→ Exercise goal: Scan the records for lines with the string "mkFile". Say how many there are, and add nothing.

→ Provided entries:
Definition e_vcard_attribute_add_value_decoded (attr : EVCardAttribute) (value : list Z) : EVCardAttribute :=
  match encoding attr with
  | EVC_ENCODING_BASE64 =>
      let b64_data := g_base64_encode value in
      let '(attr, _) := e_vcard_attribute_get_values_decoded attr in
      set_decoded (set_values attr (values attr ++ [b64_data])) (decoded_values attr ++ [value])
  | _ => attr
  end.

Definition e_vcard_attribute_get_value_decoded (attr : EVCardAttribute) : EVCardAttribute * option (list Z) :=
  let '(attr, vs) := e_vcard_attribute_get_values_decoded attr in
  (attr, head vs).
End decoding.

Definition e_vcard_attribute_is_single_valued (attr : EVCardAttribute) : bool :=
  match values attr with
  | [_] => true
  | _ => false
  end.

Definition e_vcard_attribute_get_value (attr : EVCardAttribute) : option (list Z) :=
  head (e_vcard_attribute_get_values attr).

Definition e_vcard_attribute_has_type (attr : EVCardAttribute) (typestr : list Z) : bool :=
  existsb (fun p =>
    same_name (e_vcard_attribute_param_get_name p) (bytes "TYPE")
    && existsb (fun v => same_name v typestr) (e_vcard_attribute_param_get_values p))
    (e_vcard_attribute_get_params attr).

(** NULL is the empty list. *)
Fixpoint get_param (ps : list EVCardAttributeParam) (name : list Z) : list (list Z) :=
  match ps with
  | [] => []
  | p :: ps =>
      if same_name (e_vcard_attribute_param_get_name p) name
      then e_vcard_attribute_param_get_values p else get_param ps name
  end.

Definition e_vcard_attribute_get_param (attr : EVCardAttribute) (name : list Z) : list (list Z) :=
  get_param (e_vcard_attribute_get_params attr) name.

==

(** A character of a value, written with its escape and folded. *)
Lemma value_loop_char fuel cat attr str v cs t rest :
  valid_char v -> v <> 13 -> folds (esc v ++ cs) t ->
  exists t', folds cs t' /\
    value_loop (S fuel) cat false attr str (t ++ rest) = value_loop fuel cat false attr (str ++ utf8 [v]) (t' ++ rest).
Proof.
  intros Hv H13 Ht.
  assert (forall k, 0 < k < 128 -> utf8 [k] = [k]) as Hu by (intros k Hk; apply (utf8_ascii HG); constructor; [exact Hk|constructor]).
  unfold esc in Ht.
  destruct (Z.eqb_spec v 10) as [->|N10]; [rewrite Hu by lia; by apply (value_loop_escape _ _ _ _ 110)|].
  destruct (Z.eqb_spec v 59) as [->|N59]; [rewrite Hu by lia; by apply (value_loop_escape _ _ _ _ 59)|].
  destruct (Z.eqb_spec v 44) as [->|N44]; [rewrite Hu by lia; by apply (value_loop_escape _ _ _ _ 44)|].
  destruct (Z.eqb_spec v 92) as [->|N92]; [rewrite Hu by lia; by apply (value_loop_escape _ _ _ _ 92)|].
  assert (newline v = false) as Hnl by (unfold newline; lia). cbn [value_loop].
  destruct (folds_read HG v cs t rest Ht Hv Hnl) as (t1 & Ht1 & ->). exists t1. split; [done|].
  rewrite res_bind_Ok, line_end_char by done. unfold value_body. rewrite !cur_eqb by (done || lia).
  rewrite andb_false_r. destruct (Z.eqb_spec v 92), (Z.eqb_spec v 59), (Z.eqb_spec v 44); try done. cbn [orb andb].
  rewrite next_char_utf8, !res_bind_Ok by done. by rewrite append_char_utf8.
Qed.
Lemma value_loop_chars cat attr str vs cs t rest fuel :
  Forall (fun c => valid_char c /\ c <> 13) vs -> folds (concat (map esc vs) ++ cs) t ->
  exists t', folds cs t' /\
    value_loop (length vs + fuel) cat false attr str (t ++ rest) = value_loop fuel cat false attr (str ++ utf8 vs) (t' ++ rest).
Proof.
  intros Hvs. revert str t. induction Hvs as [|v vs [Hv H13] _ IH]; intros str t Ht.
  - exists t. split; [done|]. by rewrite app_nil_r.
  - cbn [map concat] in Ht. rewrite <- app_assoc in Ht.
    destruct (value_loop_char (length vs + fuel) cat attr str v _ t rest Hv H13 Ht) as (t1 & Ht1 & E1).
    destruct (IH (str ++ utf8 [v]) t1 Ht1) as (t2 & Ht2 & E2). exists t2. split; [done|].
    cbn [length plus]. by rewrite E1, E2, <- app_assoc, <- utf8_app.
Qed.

---

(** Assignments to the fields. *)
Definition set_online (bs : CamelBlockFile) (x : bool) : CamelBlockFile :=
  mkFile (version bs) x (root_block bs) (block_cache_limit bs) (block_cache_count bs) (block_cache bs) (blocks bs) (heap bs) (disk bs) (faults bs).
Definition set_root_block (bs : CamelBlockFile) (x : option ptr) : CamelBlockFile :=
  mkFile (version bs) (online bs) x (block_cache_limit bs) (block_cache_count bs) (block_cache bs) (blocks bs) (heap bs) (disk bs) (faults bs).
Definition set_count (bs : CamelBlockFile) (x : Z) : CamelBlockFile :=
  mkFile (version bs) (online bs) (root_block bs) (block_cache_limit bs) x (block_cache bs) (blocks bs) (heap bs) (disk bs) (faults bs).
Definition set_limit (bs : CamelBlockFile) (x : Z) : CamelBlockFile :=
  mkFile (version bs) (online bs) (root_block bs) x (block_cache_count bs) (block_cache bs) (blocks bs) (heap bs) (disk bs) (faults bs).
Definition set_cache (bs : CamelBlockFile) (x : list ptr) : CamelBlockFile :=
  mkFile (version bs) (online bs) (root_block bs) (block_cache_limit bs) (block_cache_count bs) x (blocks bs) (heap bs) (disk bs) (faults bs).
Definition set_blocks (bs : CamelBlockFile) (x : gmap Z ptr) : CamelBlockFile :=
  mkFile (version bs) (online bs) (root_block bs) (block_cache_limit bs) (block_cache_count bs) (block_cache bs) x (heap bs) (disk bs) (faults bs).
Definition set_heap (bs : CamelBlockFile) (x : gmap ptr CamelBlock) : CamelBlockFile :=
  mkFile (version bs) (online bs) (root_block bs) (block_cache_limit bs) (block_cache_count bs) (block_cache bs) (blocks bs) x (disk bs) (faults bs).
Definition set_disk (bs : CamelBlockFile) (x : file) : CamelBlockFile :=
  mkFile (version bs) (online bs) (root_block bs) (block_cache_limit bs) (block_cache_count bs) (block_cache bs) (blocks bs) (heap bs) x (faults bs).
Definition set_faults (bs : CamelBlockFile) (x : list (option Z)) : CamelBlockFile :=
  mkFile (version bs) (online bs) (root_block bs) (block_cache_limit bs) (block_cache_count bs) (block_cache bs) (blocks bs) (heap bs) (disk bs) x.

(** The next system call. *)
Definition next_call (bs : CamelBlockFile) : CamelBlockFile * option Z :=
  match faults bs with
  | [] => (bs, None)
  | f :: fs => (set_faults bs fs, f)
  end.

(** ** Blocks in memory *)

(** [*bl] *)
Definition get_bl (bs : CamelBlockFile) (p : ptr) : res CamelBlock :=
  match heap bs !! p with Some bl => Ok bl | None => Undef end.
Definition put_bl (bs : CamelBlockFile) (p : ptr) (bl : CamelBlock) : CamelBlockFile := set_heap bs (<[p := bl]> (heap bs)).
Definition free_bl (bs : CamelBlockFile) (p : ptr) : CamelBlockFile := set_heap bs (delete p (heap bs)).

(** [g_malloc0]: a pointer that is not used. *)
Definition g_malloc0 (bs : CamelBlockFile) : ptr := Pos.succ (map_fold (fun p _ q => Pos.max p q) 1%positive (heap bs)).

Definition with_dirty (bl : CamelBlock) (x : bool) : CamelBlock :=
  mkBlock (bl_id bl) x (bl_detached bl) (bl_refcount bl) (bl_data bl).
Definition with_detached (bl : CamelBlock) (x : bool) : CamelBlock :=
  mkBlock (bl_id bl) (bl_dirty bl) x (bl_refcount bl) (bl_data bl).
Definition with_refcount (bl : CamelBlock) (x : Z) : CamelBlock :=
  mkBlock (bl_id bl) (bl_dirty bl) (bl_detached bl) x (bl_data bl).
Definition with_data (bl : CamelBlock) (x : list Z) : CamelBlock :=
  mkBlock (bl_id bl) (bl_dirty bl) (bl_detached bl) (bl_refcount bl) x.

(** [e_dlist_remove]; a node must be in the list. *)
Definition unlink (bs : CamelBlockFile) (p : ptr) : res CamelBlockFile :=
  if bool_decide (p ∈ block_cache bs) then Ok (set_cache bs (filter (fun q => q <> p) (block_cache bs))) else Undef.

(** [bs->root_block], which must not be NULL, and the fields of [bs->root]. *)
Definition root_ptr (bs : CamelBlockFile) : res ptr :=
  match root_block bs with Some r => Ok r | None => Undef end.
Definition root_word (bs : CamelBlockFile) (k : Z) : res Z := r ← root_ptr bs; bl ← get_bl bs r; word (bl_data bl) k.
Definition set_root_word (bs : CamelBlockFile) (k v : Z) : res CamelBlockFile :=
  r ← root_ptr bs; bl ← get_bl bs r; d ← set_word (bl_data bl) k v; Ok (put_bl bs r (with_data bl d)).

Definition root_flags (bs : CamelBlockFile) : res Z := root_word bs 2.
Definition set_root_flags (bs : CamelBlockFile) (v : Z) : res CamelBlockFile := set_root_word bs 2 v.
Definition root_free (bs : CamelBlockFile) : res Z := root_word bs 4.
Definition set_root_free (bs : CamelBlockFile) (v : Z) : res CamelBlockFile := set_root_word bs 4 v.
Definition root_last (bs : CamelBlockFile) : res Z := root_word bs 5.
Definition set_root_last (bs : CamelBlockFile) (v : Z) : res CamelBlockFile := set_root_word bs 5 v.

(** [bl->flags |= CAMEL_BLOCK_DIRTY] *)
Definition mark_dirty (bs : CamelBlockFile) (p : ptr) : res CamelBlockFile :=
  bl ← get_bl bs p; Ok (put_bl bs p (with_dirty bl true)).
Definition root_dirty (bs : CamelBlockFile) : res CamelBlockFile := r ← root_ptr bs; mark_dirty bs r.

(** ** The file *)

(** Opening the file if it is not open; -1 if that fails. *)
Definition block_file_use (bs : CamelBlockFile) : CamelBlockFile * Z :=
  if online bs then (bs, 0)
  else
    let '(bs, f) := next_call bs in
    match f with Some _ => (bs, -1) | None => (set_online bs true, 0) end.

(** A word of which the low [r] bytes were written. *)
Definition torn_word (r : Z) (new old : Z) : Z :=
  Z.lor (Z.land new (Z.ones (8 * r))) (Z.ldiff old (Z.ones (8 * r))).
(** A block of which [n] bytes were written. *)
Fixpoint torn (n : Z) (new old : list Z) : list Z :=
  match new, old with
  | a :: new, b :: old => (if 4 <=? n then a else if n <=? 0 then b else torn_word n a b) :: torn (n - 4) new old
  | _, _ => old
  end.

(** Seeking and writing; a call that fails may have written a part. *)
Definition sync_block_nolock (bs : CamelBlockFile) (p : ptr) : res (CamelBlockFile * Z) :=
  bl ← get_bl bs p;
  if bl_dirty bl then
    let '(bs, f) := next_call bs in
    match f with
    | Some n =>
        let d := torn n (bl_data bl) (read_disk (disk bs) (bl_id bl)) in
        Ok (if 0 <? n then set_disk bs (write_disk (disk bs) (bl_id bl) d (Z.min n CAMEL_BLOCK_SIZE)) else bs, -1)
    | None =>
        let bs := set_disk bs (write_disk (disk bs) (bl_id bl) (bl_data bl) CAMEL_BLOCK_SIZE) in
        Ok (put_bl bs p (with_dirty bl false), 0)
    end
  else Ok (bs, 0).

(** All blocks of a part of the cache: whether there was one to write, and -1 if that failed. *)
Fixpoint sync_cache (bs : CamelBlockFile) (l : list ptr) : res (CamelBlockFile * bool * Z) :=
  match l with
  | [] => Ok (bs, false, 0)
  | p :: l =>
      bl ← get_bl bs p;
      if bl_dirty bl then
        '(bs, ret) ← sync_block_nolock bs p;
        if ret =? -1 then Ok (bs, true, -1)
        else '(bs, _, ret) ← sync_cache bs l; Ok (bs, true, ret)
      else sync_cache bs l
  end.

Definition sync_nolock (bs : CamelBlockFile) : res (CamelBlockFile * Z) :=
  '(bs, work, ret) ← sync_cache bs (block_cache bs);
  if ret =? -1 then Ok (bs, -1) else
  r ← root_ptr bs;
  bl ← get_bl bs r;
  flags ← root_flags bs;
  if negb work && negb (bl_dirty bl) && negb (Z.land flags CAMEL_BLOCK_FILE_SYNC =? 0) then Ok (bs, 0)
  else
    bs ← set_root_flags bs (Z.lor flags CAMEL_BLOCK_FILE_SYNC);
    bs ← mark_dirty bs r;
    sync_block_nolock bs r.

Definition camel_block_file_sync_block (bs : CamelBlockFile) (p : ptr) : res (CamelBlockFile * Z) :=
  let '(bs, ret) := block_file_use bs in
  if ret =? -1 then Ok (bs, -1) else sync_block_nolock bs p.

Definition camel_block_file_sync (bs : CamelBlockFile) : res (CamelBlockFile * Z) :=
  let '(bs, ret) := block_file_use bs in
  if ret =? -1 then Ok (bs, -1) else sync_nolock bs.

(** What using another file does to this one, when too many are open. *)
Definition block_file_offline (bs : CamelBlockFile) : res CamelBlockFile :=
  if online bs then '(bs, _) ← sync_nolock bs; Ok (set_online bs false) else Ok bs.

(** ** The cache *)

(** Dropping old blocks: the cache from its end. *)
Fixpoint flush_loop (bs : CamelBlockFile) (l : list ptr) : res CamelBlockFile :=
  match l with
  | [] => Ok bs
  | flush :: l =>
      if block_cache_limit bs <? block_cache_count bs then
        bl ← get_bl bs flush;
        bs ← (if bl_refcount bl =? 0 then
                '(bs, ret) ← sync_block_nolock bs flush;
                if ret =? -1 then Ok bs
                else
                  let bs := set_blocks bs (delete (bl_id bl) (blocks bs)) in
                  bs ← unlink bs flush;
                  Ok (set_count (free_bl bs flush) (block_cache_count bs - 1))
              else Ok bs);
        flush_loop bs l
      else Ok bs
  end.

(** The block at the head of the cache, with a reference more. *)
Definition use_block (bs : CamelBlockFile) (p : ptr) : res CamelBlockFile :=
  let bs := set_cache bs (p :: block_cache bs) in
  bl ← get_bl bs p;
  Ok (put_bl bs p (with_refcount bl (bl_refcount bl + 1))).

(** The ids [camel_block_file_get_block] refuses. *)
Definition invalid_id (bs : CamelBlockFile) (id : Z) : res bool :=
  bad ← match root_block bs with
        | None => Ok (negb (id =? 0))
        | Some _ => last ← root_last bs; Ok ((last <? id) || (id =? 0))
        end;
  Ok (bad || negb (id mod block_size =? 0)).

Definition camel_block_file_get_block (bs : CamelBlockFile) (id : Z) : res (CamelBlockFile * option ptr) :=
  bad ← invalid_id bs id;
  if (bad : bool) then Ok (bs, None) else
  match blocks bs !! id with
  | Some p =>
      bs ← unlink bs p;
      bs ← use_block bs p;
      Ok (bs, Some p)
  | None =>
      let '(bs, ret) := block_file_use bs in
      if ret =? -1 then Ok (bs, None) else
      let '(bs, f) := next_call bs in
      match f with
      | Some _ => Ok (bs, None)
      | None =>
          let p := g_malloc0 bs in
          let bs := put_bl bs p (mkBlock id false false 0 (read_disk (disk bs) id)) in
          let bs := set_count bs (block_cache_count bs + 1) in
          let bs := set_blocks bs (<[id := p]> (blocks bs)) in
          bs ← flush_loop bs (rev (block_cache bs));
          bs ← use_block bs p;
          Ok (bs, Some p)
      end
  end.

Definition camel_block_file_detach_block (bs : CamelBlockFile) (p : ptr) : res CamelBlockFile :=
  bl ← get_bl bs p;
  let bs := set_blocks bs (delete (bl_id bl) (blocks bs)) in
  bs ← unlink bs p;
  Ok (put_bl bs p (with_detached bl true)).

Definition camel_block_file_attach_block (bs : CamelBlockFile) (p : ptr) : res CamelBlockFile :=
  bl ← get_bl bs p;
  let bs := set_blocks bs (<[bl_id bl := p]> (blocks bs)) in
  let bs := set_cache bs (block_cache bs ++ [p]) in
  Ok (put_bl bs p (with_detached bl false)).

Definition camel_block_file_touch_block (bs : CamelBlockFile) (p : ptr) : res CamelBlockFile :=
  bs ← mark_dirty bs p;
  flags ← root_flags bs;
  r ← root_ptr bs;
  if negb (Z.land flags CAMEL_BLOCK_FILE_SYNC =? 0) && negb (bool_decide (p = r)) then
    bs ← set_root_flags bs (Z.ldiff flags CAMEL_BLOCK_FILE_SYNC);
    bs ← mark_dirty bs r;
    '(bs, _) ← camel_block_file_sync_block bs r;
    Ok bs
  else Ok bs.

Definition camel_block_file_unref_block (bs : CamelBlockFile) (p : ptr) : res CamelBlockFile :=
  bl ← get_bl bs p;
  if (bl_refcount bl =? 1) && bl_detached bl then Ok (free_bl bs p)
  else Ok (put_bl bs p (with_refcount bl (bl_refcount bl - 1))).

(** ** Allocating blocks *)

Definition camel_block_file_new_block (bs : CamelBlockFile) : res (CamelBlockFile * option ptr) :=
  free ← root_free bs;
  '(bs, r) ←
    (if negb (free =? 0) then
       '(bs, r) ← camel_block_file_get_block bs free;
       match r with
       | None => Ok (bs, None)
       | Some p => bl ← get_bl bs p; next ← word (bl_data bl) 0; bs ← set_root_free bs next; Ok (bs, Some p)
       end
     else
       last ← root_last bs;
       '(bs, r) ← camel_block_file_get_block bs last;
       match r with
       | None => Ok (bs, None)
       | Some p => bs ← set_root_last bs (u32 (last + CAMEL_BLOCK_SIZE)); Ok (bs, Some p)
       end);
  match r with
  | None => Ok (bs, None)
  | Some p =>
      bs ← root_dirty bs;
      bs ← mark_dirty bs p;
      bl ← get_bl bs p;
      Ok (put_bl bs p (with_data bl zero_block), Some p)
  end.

→ Response for this exercise: 9